• **Dataset records**
(** Certificate messages round-trip: the receiver of a certificate pair gets
    both leaf certificates (one for the single layout) and the intermediate
    certificates of both chains, in order. On arbitrary bytes the entry loop
    ends without a panic and returns the entries the body starts with; the
    length field that precedes them is never looked at. *)
Theorem tlcp_certificates_roundtrip (p : TlcpCertPair) (body : bytes) (x y z : Z) :
  Forall (fun c => len c < 2 ^ 24) (certs_of p) -> wf_bytes (x :: y :: z :: body) = true ->
  from_certificate_message (certificate_body p) = Some (Ok (received p)) /\
  ((exists q junk, from_certificate_message (x :: y :: z :: body) = Some (Ok q) /\
      body = entries (certs_of q) ++ junk /\ received q = q) \/
   exists m, from_certificate_message (x :: y :: z :: body) = Some (Err (InvalidMessage m))) /\
  (forall x' y' z', from_certificate_message (x' :: y' :: z' :: body) = from_certificate_message (x :: y :: z :: body)).
Proof.
  intros F W. split; [|split].
  - unfold from_certificate_message. rewrite certificate_body_entries. set (es := entries (certs_of p)).
    assert (L : len (be_bytes 3 (len es) ++ es) = 3 + len es) by len_lia. pose proof (len_nonneg es).
    rewrite L. destruct (Z.ltb_spec (3 + len es) 3); [lia|].
    assert (C : cursor (be_bytes 3 (len es) ++ es) 3 es) by (exists (be_bytes 3 (len es)); rewrite len_be_bytes; auto).
    rewrite (cert_entries_ok (certs_of p)); [|lia| |exact F|exact C].
    + unfold certs_of, received. destruct p as [s e sc ec []]; reflexivity.
    + assert (G : len (certs_of p) <= len es).
      { unfold es. clear. induction (certs_of p) as [|c l IH]; [reflexivity|]. unfold entries, entry in *. cbn [map concat].
        len_lia. }
      rewrite length_app. unfold len in G. lia.
  - unfold from_certificate_message. pose proof (len_nonneg body).
    destruct (Z.ltb_spec (len (x :: y :: z :: body)) 3); [exfalso; len_lia|].
    assert (C : cursor (x :: y :: z :: body) 3 body) by (exists [x; y; z]; auto).
    destruct (cert_entries_total (S (List.length (x :: y :: z :: body))) _ 3 body W C) as (cs & junk & -> & E);
      [rewrite !length_cons; lia|]. cbn [and_then].
    destruct cs as [|s [|e ch]]; [right; eauto|left; exists (cert_pair_new_single s), junk|left; exists (cert_pair_with_chains s e ch []), junk];
      (split; [reflexivity|]).
    + split; [exact E|reflexivity].
    + cbn [certs_of received cert_pair_with_chains mode sign_cert enc_cert sign_chain enc_chain].
      rewrite app_nil_r. split; [exact E|reflexivity].
  - intros x' y' z'. unfold from_certificate_message.
    replace (len (x' :: y' :: z' :: body)) with (len (x :: y :: z :: body)) by len_lia.
    replace (List.length (x' :: y' :: z' :: body)) with (List.length (x :: y :: z :: body)) by reflexivity.
    now rewrite (cert_entries_head _ x' y' z' x y z body 3) by lia.
Qed.

Lemma tlcp_certificates_roundtrip_witness :
  from_certificate_message (certificate_body (cert_pair_with_chains [1; 2] [3] [[4]] [[5; 6]])) =
    Some (Ok (received (cert_pair_with_chains [1; 2] [3] [[4]] [[5; 6]]))) /\
  from_certificate_message [255; 255; 255; 0; 0; 1; 7] = from_certificate_message [0; 0; 4; 0; 0; 1; 7].
Proof.
  pose proof (tlcp_certificates_roundtrip (cert_pair_with_chains [1; 2] [3] [[4]] [[5; 6]]) [0; 0; 1; 7] 0 0 4) as T.
  destruct T as (A & _ & B); [repeat constructor|reflexivity|]. split; [exact A|apply B].
Defined.
Lemma derive_cases c : let ready := c_state c = ServerCertsReceived \/ c_state c = KeyExchange in
  (exists pms sr, ready /\ c_pre_master_secret c = Some pms /\ c_server_random c = Some sr /\ snd (derive_master_secret c) = Ok tt /\
     c_master_secret (fst (derive_master_secret c)) = Some (prf_ref pms (bytes_of "master secret") (c_client_random c ++ sr) 48) /\
     c_pre_master_secret (fst (derive_master_secret c)) = None /\ c_server_certs (fst (derive_master_secret c)) = c_server_certs c /\
     c_server_random (fst (derive_master_secret c)) = Some sr /\ c_state (fst (derive_master_secret c)) = c_state c /\
     c_client_random (fst (derive_master_secret c)) = c_client_random c /\ c_resumed_session (fst (derive_master_secret c)) = c_resumed_session c) \/
  (fst (derive_master_secret c) = c /\ (exists e, snd (derive_master_secret c) = Err e) /\
   ~ (ready /\ c_pre_master_secret c <> None /\ c_server_random c <> None)).
Proof.
  intros ready. unfold derive_master_secret. destruct (bool_decide_reflect (c_state c = ServerCertsReceived)) as [S|S], (bool_decide_reflect (c_state c = KeyExchange)) as [K|K];
    cbn [orb negb]; try (right; cbn [fst snd]; split; [reflexivity|split; [eauto|unfold ready; tauto]]).
  all: destruct (c_pre_master_secret c) as [pms|]; cbn [ok_or bind]; [|right; cbn [fst snd]; split; [reflexivity|split; [eauto|tauto]]].
  all: destruct (c_server_random c) as [sr|] eqn:Sr; cbn [ok_or bind]; [|right; cbn [fst snd]; split; [reflexivity|split; [eauto|tauto]]].
  all: left; exists pms, sr; rewrite master_of_ok; cbn; unfold ready; tauto.
Qed.

Lemma client_step_inv rc origin c o : client_inv rc origin c -> client_inv rc origin (fst (client_step c o)).
Proof.
  intros I. pose proof I as (Hr & Ho & Hs & Hc & Hm). destruct o as [|hello|certs|pms|t|].
  - split; [exact Hr|]. split; [exact Ho|]. split; [right; left; reflexivity|]. split; [discriminate|exact Hm].
  - cbn [client_step]. unfold process_server_hello. destruct (negb _); [exact I|]. destruct (negb _); [exact I|]. cbn [fst].
    split; [exact Hr|]. split; [exact Ho|]. split; [exact Hs|]. split; [exact Hc|].
    intros m Em. destruct (Hm m Em) as [|(A & _ & B)]; [now left|]. right. split; [exact A|]. split; [discriminate|exact B].
  - cbn [client_step]. unfold process_server_certs. destruct (negb _); [exact I|]. cbn [fst].
    split; [exact Hr|]. split; [exact Ho|]. split; [right; right; reflexivity|]. split; [discriminate|].
    intros m Em. destruct (Hm m Em) as [|(_ & A & B)]; [now left|]. right. split; [discriminate|]. split; [exact A|exact B].
  - exact I.
  - exact I.
  - cbn [client_step]. destruct (derive_cases c) as [(pms & sr & S & _ & _ & _ & M & _ & C & R & St & Cr & Or)|(-> & _)]; [|exact I].
    assert (S' : c_state c = ServerCertsReceived) by (destruct S as [S|S]; [exact S|rewrite S in Hs; intuition discriminate]).
    split; [now rewrite Cr|]. split; [now rewrite Or|]. split; [now rewrite St|]. split; [intros _; rewrite C; now apply Hc|].
    intros m. rewrite M. intros [= <-]. right. unfold derived_secret. rewrite C, R, Hr. split; [now apply Hc|]. split; [discriminate|eauto].
Qed.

• **What the task asks**
From the records, work out how many lines include "junk" and respond with the number only.

• **Solution to this task**
4